Luiz Geraldo Silva é professor da Universidade Federal do Paraná e autor de A faina, a festa e o rito. Uma etnografia histórica sobre as gentes do mar, sécs. XVII ao XIX (Campinas, Papirus, 2001).


Em outros fronts

   Recrutar pobres e negros para rechear as fileiras do exército foi a solução encontrada pelos governos brasileiros em outros conflitos. Na Guerra do Paraguai (1864-1870), as ações expansionistas do Império foram apoiadas por um exército composto em sua maioria por negros, índios, mestiços e escravos. Lutaram bravamente pela pátria, mas eram motivo de vergonha para seus superiores. Para o futuro duque de Caxias, comandante do exército, esses recrutas eram “exemplos imorais” e “contrários à disciplina e subordinação”. Chamados de macacos pelos soldados paraguaios, muitos foram enviados por pequenos proprietários que não tiveram outro recurso para evitar a ida aos campos de batalha e pagavam substitutos ou compravam escravos para irem à guerra em seus lugares. Famílias mais abastadas tinham outros meios de escapar de suas obrigações militares e ofereciam, sem qualquer contrapartida financeira, seus escravos como Voluntários da Pátria.
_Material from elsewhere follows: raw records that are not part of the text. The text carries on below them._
(** * The [Dataset] / [Dataloder] pair of [biai_script.py]

    A shallow embedding of the indexable dataset (lines 61-121) and of the
    batch loader (lines 124-162), together with the parts of [os], [cv2] and
    [numpy] that these two classes call.  Python exceptions are values of
    [exn]; a computation that may raise has type [result A]. *)

From Stdlib Require Import ZArith Lia Ascii String.
From stdpp Require Import base gmap strings list.

Local Open Scope Z_scope.

(** ** Exceptions and the error monad *)

Inductive exn : Set :=
| IndexError          (* list index out of range *)
| TypeError           (* 'NoneType' object is not iterable *)
| ValueError          (* np.stack: no arrays, or shapes differ *)
| AttributeError      (* 'bool' object has no attribute 'all' *)
| AxisError           (* numpy: axis 2 is out of bounds *)
| CvError             (* cv2.error *)
| OSError             (* os.listdir on a missing directory *)
| ZeroDivisionError.  (* integer division by zero *)

Definition result (A : Type) : Type := (exn + A)%type.

Definition raise {A : Type} (e : exn) : result A := inl e.

#[global] Instance result_ret : MRet result := fun A a => inr a.

#[global] Instance result_bind : MBind result := fun A B f m =>
  match m with
  | inl e => inl e
  | inr a => f a
  end.

(** A list comprehension or [for] loop whose body may raise: elements are
    visited left to right and the first exception aborts the traversal. *)
Fixpoint for_each {A B : Type} (f : A -> result B) (l : list A) : result (list B) :=
  match l with
  | [] => mret []
  | x :: xs => y ← f x; ys ← for_each f xs; mret (y :: ys)
  end.

(** ** Python built-ins *)

(** [l[i]] on a Python list: a negative index counts from the end. *)
Definition py_getitem {A : Type} (l : list A) (i : Z) : result A :=
  let n := Z.of_nat (length l) in
  let k := if i <? 0 then i + n else i in
  if (k <? 0) || (n <=? k) then raise IndexError
  else match l !! Z.to_nat k with
       | Some x => mret x
       | None => raise IndexError
       end.

(** [range(start, stop)]. *)
Definition py_range (start stop : Z) : list Z := seqZ start (stop - start).

(** [a // b] on integers: floor division, raising on a zero divisor. *)
Definition py_floordiv (a b : Z) : result Z :=
  if b =? 0 then raise ZeroDivisionError else mret (a / b).

(** [zip( *data )] for a list of pairs: no pair gives no tuple at all,
    otherwise the tuple of first components and the tuple of second ones. *)
Inductive unzipped (A B : Type) : Type :=
| NoTuples
| TwoTuples (firsts : list A) (seconds : list B).
Arguments NoTuples {A B}.
Arguments TwoTuples {A B} firsts seconds.

Definition py_zip_star {A B : Type} (data : list (A * B)) : unzipped A B :=
  match data with
  | [] => NoTuples
  | _ :: _ => TwoTuples (fst <$> data) (snd <$> data)
  end.
(** On a batch of well-formed inputs whose sentiments can be bound (and
    identifiers that are new, as [crypto.randomUUID] promises),
    [ingestFeedback] returns one classified item per input, in input
    order, each with the judgment of its own AI call; every returned
    item has a sentiment that is neither [null] nor otherwise falsy; and
    the table grows by exactly one row per item, in the same order,
    under the identifiers drawn. *)
Lemma ingestFeedback_stores_batch (w : World) (items : list RawItem) :
  Forall well_formed items ->
  fresh_ids w (List.length items) ->
  sentiments_convert w items ->
  exists out w' rows,
    ingestFeedback items w = (Ok out, w') /\
    List.length out = List.length items /\
    Forall2 classified_from items out /\
    map judgment_of out = judgments_of (ai_log w) items /\
    map id out = returned_ids w items /\
    Forall (fun f => sentiment f <> JNull /\ truthy (sentiment f) = true) out /\
    store w' = store w ++ rows /\
    List.length rows = List.length out /\
    Forall2 stored_as out rows /\
    map r_id rows = drawn_ids w (List.length items) /\
    ai_log w' = ai_log w ++ requests_of items.
Proof.
  intros Hwf Hfresh Hconv.
  destruct (ingest_loop_ok items [] w Hwf Hfresh Hconv)
    as (out & w' & rows & Hrun & Hcl & Hst & Hstore & Hlog & _ & Hjs & Hids & Hret).
  exists out, w', rows. unfold ingestFeedback.
  repeat split; try assumption.
  - symmetry. eapply Forall2_length; eassumption.
  - clear - Hcl. induction Hcl as [|item f items out H _ IH]; constructor; auto.
    pose proof (classified_sentiment_truthy _ _ H) as Ht.
    split; [|exact Ht]. now apply truthy_not_null.
  - symmetry. eapply Forall2_length; eassumption.
Qed.

(** C2. The fallback policy of the classifier adapter: when the AI call
    fails, when its answer holds no brace-delimited text, or when that
    text does not parse, the judgment is neutral / 5 / no themes; a
    parsed object without [sentiment] gets neutral, one whose [score] is
    missing or not a number gets 5, one whose [themes] is not an array
    gets no themes.  The [try] block never raises and leaves the table
    alone; the fallback sentiment can always be written, so that a
    well-formed item whose classification fails is stored with the
    fallback and the loop goes on with the items after it.  Hence a
    well-formed batch is either processed to the end, every item being
    classified (one AI call each, the judgment being that of the item's
    own call) and returned, or left at an item whose classification did
    not fail and gave a sentiment that cannot be written; it is
    processed to the end, whichever of the calls fail, when the
    sentiments the other calls give can be written. *)
Theorem classification_fallback_policy :
  (forall o, classification_fails o -> judge o = fallback) /\
  (forall r m props,
      match_braces (response_text r) = Some m ->
      JSON_parse m = Some (JObj props) ->
      (assoc "sentiment" props = None ->
       j_sentiment (judge (AiResponse r)) = JStr "neutral") /\
      ((forall q, assoc "score" props <> Some (JNum q)) ->
       j_score (judge (AiResponse r)) = 5%Q) /\
      ((forall l, assoc "themes" props <> Some (JArr l)) ->
       j_themes (judge (AiResponse r)) = [])) /\
  (forall item w,
      exists w',
        classify item w =
        (Ok (judge (AI_run (ai_log w) (classifier_request (i_content item)))), w')
        /\ store w' = store w) /\
  (forall o, classification_fails o ->
             ToString_raises (j_sentiment (judge o)) = false) /\
  (forall item rest acc w,
      well_formed item ->
      ~ In (randomUUID (uuid_next w)) (map r_id (store w)) ->
      classification_fails
        (AI_run (ai_log w) (classifier_request (i_content item))) ->
      exists f r w',
        ingest_loop (item :: rest) acc w = ingest_loop rest (acc ++ [f]) w' /\
        classified_from item f /\ judgment_of f = fallback /\
        stored_as f r /\ r_sentiment r = JStr "neutral" /\
        store w' = store w ++ [r] /\
        ai_log w' = ai_log w ++ [classifier_request (i_content item)]) /\
  (forall w items,
      Forall well_formed items ->
      fresh_ids w (List.length items) ->
      (exists out w',
          ingestFeedback items w = (Ok out, w') /\
          Forall2 classified_from items out /\
          map judgment_of out = judgments_of (ai_log w) items /\
          ai_log w' = ai_log w ++ requests_of items) \/
      (exists done x later w',
          items = done ++ x :: later /\
          ingestFeedback items w = (Throw TypeError, w') /\
          ~ classification_fails
              (AI_run (ai_log w ++ requests_of done)
                      (classifier_request (i_content x))) /\
          ToString_raises
            (j_sentiment (judge (AI_run (ai_log w ++ requests_of done)
                                        (classifier_request (i_content x)))))
          = true /\
          ai_log w' = ai_log w ++ requests_of (done ++ [x]))) /\
  (forall w items,
      Forall well_formed items ->
      fresh_ids w (List.length items) ->
      sentiments_convert w items ->
      exists out w',
        ingestFeedback items w = (Ok out, w') /\
        Forall2 classified_from items out /\
        map judgment_of out = judgments_of (ai_log w) items /\
        ai_log w' = ai_log w ++ requests_of items).
Proof.
  assert (Hfall : forall o, classification_fails o -> judge o = fallback).
  { intros o H. inversion H as [|r Hm|r m Hm Hp]; subst; cbn [judge].
    - reflexivity.
    - now rewrite Hm.
    - now rewrite Hm, Hp. }
  split; [|split; [|split; [|split; [|split; [|split]]]]].
  - exact Hfall.
  - intros r m props Hm Hp. cbn [judge]. rewrite Hm, Hp.
    cbn [assignments get_prop j_sentiment j_score j_themes].
    split; [|split].
    + intros ->. reflexivity.
    + intros Hscore. destruct (assoc "score" props) as [[]|]; try reflexivity.
      now contradiction (Hscore q).
    + intros Hthemes. destruct (assoc "themes" props) as [[]|]; try reflexivity.
      now contradiction (Hthemes elems).
  - intros item w. eexists. rewrite classify_run. split; reflexivity.
  - apply fallback_converts.
  - intros item rest acc w (s & c & t & Hs & Hc & Ht) Hfresh Hfail.
    pose proof (fallback_converts _ Hfail) as Hconv.
    pose proof (Hfall _ Hfail) as Hj.
    rewrite (ingest_loop_step item rest acc w s c t Hs Hc Ht Hfresh Hconv).
    rewrite Hj. cbn [fallback j_sentiment j_score j_themes].
    eexists.
    exists {| r_id := randomUUID (uuid_next w); r_source := s; r_content := c;
              r_timestamp := t; r_sentiment := JStr "neutral"; r_score := 5%Q;
              r_themes := [];
              r_metadata := metadata_or_empty (i_metadata item) |}.
    eexists. split; [reflexivity|].
    split.
    { unfold classified_from. cbn. do 4 (split; [reflexivity|]).
      exists (AI_run (ai_log w) (classifier_request (i_content item))).
      rewrite Hj. repeat split. }
    split; [reflexivity|].
    split; [unfold stored_as; cbn; now rewrite Hs, Hc, Ht|].
    cbn. repeat split.
  - intros w items Hwf Hfresh.
    destruct (first_unbound (ai_log w) items)
      as [Hconv|(done & x & later & Hitems & Hdone & Hx)].
    + left.
      destruct (ingest_loop_ok items [] w Hwf Hfresh Hconv)
        as (out & w' & rows & Hrun & Hcl & _ & _ & Hlog & _ & Hjs & _).
      exists out, w'. unfold ingestFeedback. rewrite Hrun. auto.
    + right. subst items.
      apply Forall_app in Hwf. destruct Hwf as [Hwf _].
      rewrite length_app in Hfresh. apply fresh_ids_prefix in Hfresh.
      destruct (ingest_loop_prefix done (x :: later) [] w Hwf Hfresh Hdone)
        as (out & w1 & rows & Hrun & _ & _ & _ & Hlog & _).
      assert (Hthrow := ingest_loop_unbound x later ([] ++ out) w1).
      rewrite Hlog in Hthrow. specialize (Hthrow Hx).
      exists done, x, later. eexists.
      split; [reflexivity|]. unfold ingestFeedback. rewrite Hrun, Hthrow.
      split; [reflexivity|]. split.
      * intros Hf. apply fallback_converts in Hf. congruence.
      * split; [exact Hx|]. cbn [ai_log].
        unfold requests_of. rewrite map_app, app_assoc. reflexivity.
  - intros w items Hwf Hfresh Hconv.
    destruct (ingest_loop_ok items [] w Hwf Hfresh Hconv)
      as (out & w' & rows & Hrun & Hcl & _ & _ & Hlog & _ & Hjs & _).
    exists out, w'. unfold ingestFeedback. rewrite Hrun. auto.
Qed.
(** * The Twitter API connector (src/actions/tweet/connector/twitterAPI.py)

    A shallow embedding of [TweetAPIConnector]: its constructor, which loads
    the [.env] file, reads four credentials from the process environment and
    builds the vendor client, and its [connect] coroutine, which publishes one
    tweet and logs the outcome.

    Python's ambient state (process environment, warning filters, imported
    modules, the log and the network) is an explicit [World]; exceptions are
    the left summand of the result of a computation. *)

From stdpp Require Import base option strings list gmap pretty.

Local Open Scope string_scope.
Local Open Scope list_scope.

(** ** Python values and exceptions *)

(** The exception classes the connector can meet, with their base class. *)
Inductive ExcClass :=
| BaseException
| KeyboardInterrupt
| CancelledError
| Exception
| ValueError
| TypeError
| NameError
| AttributeError
| RuntimeError
| LookupError
| KeyError
| TweepyException
| HTTPException
| Forbidden
| TooManyRequests.

Global Instance ExcClass_eq_dec : EqDecision ExcClass.
Proof. solve_decision. Defined.

Definition base_class (c : ExcClass) : option ExcClass :=
  match c with
  | BaseException => None
  | KeyboardInterrupt | CancelledError | Exception => Some BaseException
  | ValueError | TypeError | NameError | AttributeError | RuntimeError
  | LookupError | TweepyException => Some Exception
  | KeyError => Some LookupError
  | HTTPException => Some TweepyException
  | Forbidden | TooManyRequests => Some HTTPException
  end.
O quinhão do governo imperial era composto pelos ditos “escravos da nação”, africanos trazidos ilegalmente para o país depois da proibição do tráfico em 1850, enviados sem dó para o front. O flagelo da discriminação étnica reapareceria nos anos da Segunda Guerra Mundial (1939-1945). Antes da partida para a Itália, os soldados negros que compunham a Força Expedicionária Brasileira (FEB) foram obrigados pelos seus oficiais a ocupar lugares internos nas formações. Já na Itália, durante uma visita do primeiro-ministro inglês Winston Churchill, novamente os negros receberam ordens de não se postar nas fileiras frontais da tropa. Reunindo negros, brancos, amarelos e pardos, a maioria pobre, desnutrida e franzina, a FEB era uma vitrine de curiosidades para os aliados, que não perdiam oportunidade de visitar o corpo brasileiro a fim de observar suas “esquisitices tropicais”.